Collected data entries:
• • •

(** X22. What the user reads when the tables do not reconcile.  A tag
    that comes twice in the old table is reported, by [move] and by
    [copy], with the old table file and the two lines in conflict; a
    tag of the new table that the old table does not have, with the
    old table file, [(Not Found)], the new table file and the line in
    question; and, by [move], a tag with several lines in the new
    table, with its line in the old table file and all its lines in
    the new one. *)
Theorem reconciliation_error_messages (c : command) (args : Args) (w : W)
    (old new : table pystr pystr) :
  parse_old_new_file (get_dir_stats (name args)) (mkState w [] [])
  = (Ok (old, new), mkState w [] []) ->
  (forall p1 t v1 p2 v2 post,
      old = p1 ++ (t, v1) :: p2 ++ (t, v2) :: post ->
      NoDup (tags (p1 ++ (t, v1) :: p2)) ->
      run_main c args w
      = mkOutcome EXIT_FAIL
          (mkState w []
             [ErrLine
                (lit "Multiple source paths with same tag found"
                 ++ [nl] ++ lit "In "
                 ++ old_path (get_dir_stats (name args))
                 ++ [nl] ++ lit "  " ++ t ++ lit " " ++ v1
                 ++ [nl] ++ lit "  " ++ t ++ lit " " ++ v2)]))
  /\ (forall pre t rv post,
        NoDup (tags old) ->
        new = pre ++ (t, rv) :: post ->
        incl (tags pre) (tags old) -> ~ In t (tags old) ->
        run_main c args w
        = mkOutcome EXIT_FAIL
            (mkState w []
               [ErrLine
                  (lit "No corresponding source path found"
                   ++ [nl] ++ lit "In "
                   ++ old_path (get_dir_stats (name args))
                   ++ [nl] ++ lit "  (Not Found)"
                   ++ [nl] ++ lit "In "
                   ++ new_path (get_dir_stats (name args))
                   ++ [nl] ++ lit "  " ++ t ++ lit " " ++ rv)]))
  /\ (forall t lv rs,
        c = Move ->
        pairwise_two_tables pystr_eq_dec old new true
        = Raise (MultipleRightValueError t lv rs) ->
        run_main c args w
        = mkOutcome EXIT_FAIL
            (mkState w []
               [ErrLine
                  (lit "Multiple corresponding destination paths found"
                   ++ [nl] ++ lit "In "
                   ++ old_path (get_dir_stats (name args))
                   ++ [nl] ++ lit "  " ++ t ++ lit " " ++ lv
                   ++ [nl] ++ lit "In "
                   ++ new_path (get_dir_stats (name args))
                   ++ concat (map (fun p => [nl] ++ lit "  " ++ t
                                            ++ lit " " ++ p) rs))])).
Proof.
  intros Hparse. split; [|split].
  - intros p1 t v1 p2 v2 post -> Hnd.
    replace (lit "Multiple source paths with same tag found"
             ++ [nl] ++ lit "In " ++ old_path (get_dir_stats (name args))
             ++ [nl] ++ lit "  " ++ t ++ lit " " ++ v1
             ++ [nl] ++ lit "  " ++ t ++ lit " " ++ v2)
      with (lit "Multiple source paths with same tag found"
            ++ format_paths_message
                 (old_path (get_dir_stats (name args))) t [v1; v2]).
    + destruct c.
      * pose proof (@pairwise_dup _ _ pystr_eq_dec true p1 p2 post new
                      t v1 v2 Hnd) as He.
        refused_run Hparse He.
      * assert (He : confront_two_tables pystr_eq_dec
                       (p1 ++ (t, v1) :: p2 ++ (t, v2) :: post) new
                     = Raise (DuplicateTagError t [v1; v2])).
        { unfold confront_two_tables. now rewrite confront_raw_dup. }
        refused_run Hparse He.
    + rewrite format_paths_closed. cbn [map concat].
      now rewrite app_nil_r, <- !app_assoc.
  - intros pre t rv post Hnd -> Hpre Hout.
    replace (lit "No corresponding source path found"
             ++ [nl] ++ lit "In " ++ old_path (get_dir_stats (name args))
             ++ [nl] ++ lit "  (Not Found)"
             ++ [nl] ++ lit "In " ++ new_path (get_dir_stats (name args))
             ++ [nl] ++ lit "  " ++ t ++ lit " " ++ rv)
      with (lit "No corresponding source path found"
            ++ format_paths_message
                 (old_path (get_dir_stats (name args))) t []
            ++ format_paths_message
                 (new_path (get_dir_stats (name args))) t [rv]).
    + destruct c.
      * pose proof (@pairwise_orphan _ _ pystr_eq_dec true old pre post
                      t rv Hnd Hpre Hout) as He.
        refused_run Hparse He.
      * assert (He : confront_two_tables pystr_eq_dec old
                       (pre ++ (t, rv) :: post)
                     = Raise (NoLeftValueError t rv)).
        { unfold confront_two_tables. now rewrite confront_raw_orphan. }
        refused_run Hparse He.
    + rewrite !format_paths_closed. cbn [map concat].
      now rewrite app_nil_r, <- !app_assoc.
  - intros t lv rs -> He.
    replace (lit "Multiple corresponding destination paths found"
             ++ [nl] ++ lit "In " ++ old_path (get_dir_stats (name args))
             ++ [nl] ++ lit "  " ++ t ++ lit " " ++ lv
             ++ [nl] ++ lit "In " ++ new_path (get_dir_stats (name args))
             ++ concat (map (fun p => [nl] ++ lit "  " ++ t
                                      ++ lit " " ++ p) rs))
      with (lit "Multiple corresponding destination paths found"
            ++ format_paths_message
                 (old_path (get_dir_stats (name args))) t [lv]
            ++ format_paths_message
                 (new_path (get_dir_stats (name args))) t rs).
    + refused_run Hparse He.
    + rewrite !format_paths_closed. cbn [map concat].
      rewrite app_nil_r, <- !app_assoc.
      destruct rs as [|r0 rs]; [|reflexivity].
      exfalso.
      pose proof (@pairwise_multiple_long _ _ pystr_eq_dec old new true
                    t lv [] He) as Hlen.
      simpl in Hlen. lia.
Qed.

End DriverMore.

(** ** The editor command *)

(** X24. [which_editor] never gives an empty command.  It gives
    [EDITOR] when that is set and not empty; otherwise [VISUAL] when
    that is set and not empty, so that an empty [EDITOR] counts as not
    set; otherwise [vi]. *)
Theorem which_editor_cases (getenv : pystr -> option pystr) :
  which_editor getenv <> []
  /\ (forall e,
        getenv (lit "EDITOR") = Some e -> e <> [] -> which_editor getenv = e)
  /\ (getenv (lit "EDITOR") = None \/ getenv (lit "EDITOR") = Some [] ->
      (forall v,
          getenv (lit "VISUAL") = Some v -> v <> [] ->
          which_editor getenv = v)
      /\ (getenv (lit "VISUAL") = None \/ getenv (lit "VISUAL") = Some [] ->
          which_editor getenv = lit "vi")).
Proof.
  unfold which_editor, py_or.
  destruct (getenv (lit "EDITOR")) as [[|c e]|] eqn:E;
    destruct (getenv (lit "VISUAL")) as [[|d v]|] eqn:V;
    (split; [discriminate|]); split;
    try (intros e' [= <-] Hne; congruence);
    try (intros e' Heq; discriminate);
    intros Hed; (split; [intros v' Hv Hne | intros Hvi]);
    try (destruct Hed as [Hed|Hed]; discriminate);
    try (destruct Hvi as [Hvi|Hvi]; discriminate);
    try (injection Hv as <-); try congruence; try reflexivity.
Qed.

(** ** The tag generator *)

Lemma next_random_tag_fresh (tags draws : list pystr) :
  match next_random_tag tags draws with
  | None => fresh_draws tags draws = []
  | Some (t, tags', rest) =>
      tags' = t :: tags
      /\ fresh_draws tags draws = t :: fresh_draws tags' rest
  end.
Proof.
  induction draws as [|d draws IH]; simpl; [reflexivity|].
  destruct (in_dec pystr_eq_dec d tags); [exact IH | now split].
Qed.

(** The draws the generator yields are distinct draws outside [tags]. *)
Lemma fresh_draws_distinct (tags draws : list pystr) :
  NoDup (fresh_draws tags draws)
  /\ forall t, In t (fresh_draws tags draws) -> In t draws /\ ~ In t tags.
Proof.
  revert tags. induction draws as [|d draws IH]; intros tags; simpl.
  - split; [constructor | intros t []].
  - destruct (in_dec pystr_eq_dec d tags) as [Hin|Hout].
    + destruct (IH tags) as [Hnd Hsub]. split; [assumption|].
      intros t Ht. destruct (Hsub t Ht). auto.
    + destruct (IH (d :: tags)) as [Hnd Hsub]. split.
      * constructor; [|assumption].
        intros Hd. destruct (Hsub d Hd) as [_ H]. apply H. now left.
      * intros t [<-|Ht]; [auto|].
        destruct (Hsub t Ht) as [H1 H2]. split; [now right|].
        intros H. apply H2. now right.
Qed.

(** Every draw is yielded or was there before. *)
Lemma fresh_draws_complete (tags draws : list pystr) (t : pystr) :
  In t draws -> In t tags \/ In t (fresh_draws tags draws).
Proof.
  revert tags. induction draws as [|d draws IH]; intros tags; simpl.
  - intros [].
  - intros [<-|Ht].
    + destruct (in_dec pystr_eq_dec d tags); [now left | right; now left].
    + destruct (in_dec pystr_eq_dec d tags).
      * now apply IH.
      * destruct (IH (d :: tags) Ht) as [[<-|H]|H].
        -- right. now left.
        -- now left.
        -- right. now right.
Qed.

Lemma zip_random_tags_spec (A : Type) (items : list A)
    (tags draws : list pystr) :
  zip_random_tags items tags draws
  = if length items <? length (fresh_draws tags draws)
    then Some (combine (firstn (length items) (fresh_draws tags draws))
                 items)
    else None.
Proof.
  revert tags draws. induction items as [|x items IH]; intros tags draws.
  - simpl. pose proof (next_random_tag_fresh tags draws) as H.
    destruct (next_random_tag tags draws) as [[[t tags'] rest]|].
    + destruct H as [_ ->]. reflexivity.
    + now rewrite H.
  - simpl zip_random_tags.
    pose proof (next_random_tag_fresh tags draws) as H.
    destruct (next_random_tag tags draws) as [[[t tags'] rest]|].
    + destruct H as [_ ->]. rewrite IH.
      change (length (x :: items) <? length (t :: fresh_draws tags' rest))
        with (length items <? length (fresh_draws tags' rest)).
      now destruct (length items <? length (fresh_draws tags' rest)).
    + now rewrite H.
Qed.

Lemma combine_firstn_fst (A : Type) (items : list A) (l : list pystr) :
  length items <= length l ->
  map fst (combine (firstn (length items) l) items)
  = firstn (length items) l
  /\ map snd (combine (firstn (length items) l) items) = items.
Proof.
  revert l. induction items as [|x items IH]; intros l Hlen; simpl.
  - now split.
  - destruct l as [|t l]; simpl in *; [lia|].
    destruct (IH l) as [H1 H2]; [lia|]. now rewrite H1, H2.
Qed.

Lemma NoDup_firstn_of (n : nat) (l : list pystr) :
  NoDup l -> NoDup (firstn n l).
Proof.
  intros H. rewrite <- (firstn_skipn n l) in H.
  now apply NoDup_app_remove_r in H.
Qed.

Lemma In_firstn_of (n : nat) (l : list pystr) (t : pystr) :
  In t (firstn n l) -> In t l.
Proof.
  intros H. rewrite <- (firstn_skipn n l). apply in_app_iff. now left.
Qed.

Lemma zip_random_tags_Some (A : Type) (items : list A)
    (draws : list pystr) (pairs : list (pystr * A)) :
  zip_random_tags items [] draws = Some pairs ->
  map snd pairs = items /\ NoDup (map fst pairs)
  /\ incl (map fst pairs) draws.
Proof.
  rewrite zip_random_tags_spec.
  destruct (length items <? length (fresh_draws [] draws)) eqn:E;
    [|discriminate].
  apply Nat.ltb_lt in E. intros [= <-].
  destruct (@combine_firstn_fst _ items (fresh_draws [] draws)) as [H1 H2];
    [lia|].
  destruct (fresh_draws_distinct [] draws) as [Hnd Hsub].
  rewrite H1, H2. split; [reflexivity|]. split.
  - now apply NoDup_firstn_of.
  - intros t Ht. apply In_firstn_of in Ht. now apply Hsub.
Qed.

(** X25. The tags the generator gives to the items are pairwise
    distinct, each is one of the strings drawn, and the items come out
    in their order, each with its tag. *)
Theorem random_tags_distinct (A : Type) (items : list A)
    (draws : list pystr) (pairs : list (pystr * A)) :
  zip_random_tags items [] draws = Some pairs ->
  map snd pairs = items
  /\ NoDup (map fst pairs)
  /\ incl (map fst pairs) draws.
Proof. apply zip_random_tags_Some. Qed.

(** X26. With no item [random_tagging] raises, at the logarithm of 0
    and before any draw.  Tagging n items, n at least 1, takes n + 1
    distinct draws: the [zip] asks the generator for a tag before it
    finds the items used up, so the tagging ends exactly when the draws
    hold more distinct strings than there are items, and the tags are
    then the first n distinct draws, given to the items in order. *)
Theorem random_tagging_needs_one_more (A : Type) (items : list A)
    (draws : list pystr) :
  NoDup (fresh_draws [] draws)
  /\ (forall t, In t (fresh_draws [] draws) <-> In t draws)
  /\ (items = [] -> random_tagging items draws = Raise MathDomainError)
  /\ (items <> [] ->
      ((exists pairs, random_tagging items draws = Ok (Some pairs))
       <-> length items < length (fresh_draws [] draws))
      /\ (random_tagging items draws = Ok None
          <-> length (fresh_draws [] draws) <= length items))
  /\ forall pairs,
       random_tagging items draws = Ok (Some pairs) ->
       map fst pairs = firstn (length items) (fresh_draws [] draws)
       /\ map snd pairs = items.
Proof.
  destruct (fresh_draws_distinct [] draws) as [Hnd Hsub].
  split; [assumption|]. split; [|split; [|split]].
  - intros t. split.
    + intros Ht. now apply Hsub.
    + intros Ht. destruct (fresh_draws_complete [] draws t Ht) as [[]|H].
      exact H.
  - intros ->. reflexivity.
  - intros Hne.
    assert (Hrt : random_tagging items draws
                  = Ok (zip_random_tags items [] draws)).
    { unfold random_tagging. destruct items; [congruence | reflexivity]. }
    rewrite Hrt, zip_random_tags_spec.
    destruct (length items <? length (fresh_draws [] draws)) eqn:E.
    + apply Nat.ltb_lt in E. split.
      * split; [intros _; exact E | eauto].
      * split; [discriminate | lia].
    + apply Nat.ltb_ge in E. split.
      * split; [intros [ps H]; discriminate | lia].
      * split; [intros _; exact E | reflexivity].
  - intros pairs Hrt.
    assert (Hzip : zip_random_tags items [] draws = Some pairs).
    { unfold random_tagging in Hrt. destruct items; [discriminate|].
      now injection Hrt. }
    rewrite zip_random_tags_spec in Hzip.
    destruct (length items <? length (fresh_draws [] draws)) eqn:E;
      [|discriminate].
    apply Nat.ltb_lt in E. injection Hzip as <-.
    apply combine_firstn_fst. lia.
Qed.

• • •

Return, word for word, the lines of the data above from the line with "now apply IH." through the line with "change (length (x", inclusive.

-- Solution for this problem --
      * now apply IH.
      * destruct (IH (d :: tags) Ht) as [[<-|H]|H].
        -- right. now left.
        -- now left.
        -- right. now right.
Qed.

Lemma zip_random_tags_spec (A : Type) (items : list A)
    (tags draws : list pystr) :
  zip_random_tags items tags draws
  = if length items <? length (fresh_draws tags draws)
    then Some (combine (firstn (length items) (fresh_draws tags draws))
                 items)
    else None.
Proof.
  revert tags draws. induction items as [|x items IH]; intros tags draws.
  - simpl. pose proof (next_random_tag_fresh tags draws) as H.
    destruct (next_random_tag tags draws) as [[[t tags'] rest]|].
    + destruct H as [_ ->]. reflexivity.
    + now rewrite H.
  - simpl zip_random_tags.
    pose proof (next_random_tag_fresh tags draws) as H.
    destruct (next_random_tag tags draws) as [[[t tags'] rest]|].
    + destruct H as [_ ->]. rewrite IH.
      change (length (x :: items) <? length (t :: fresh_draws tags' rest))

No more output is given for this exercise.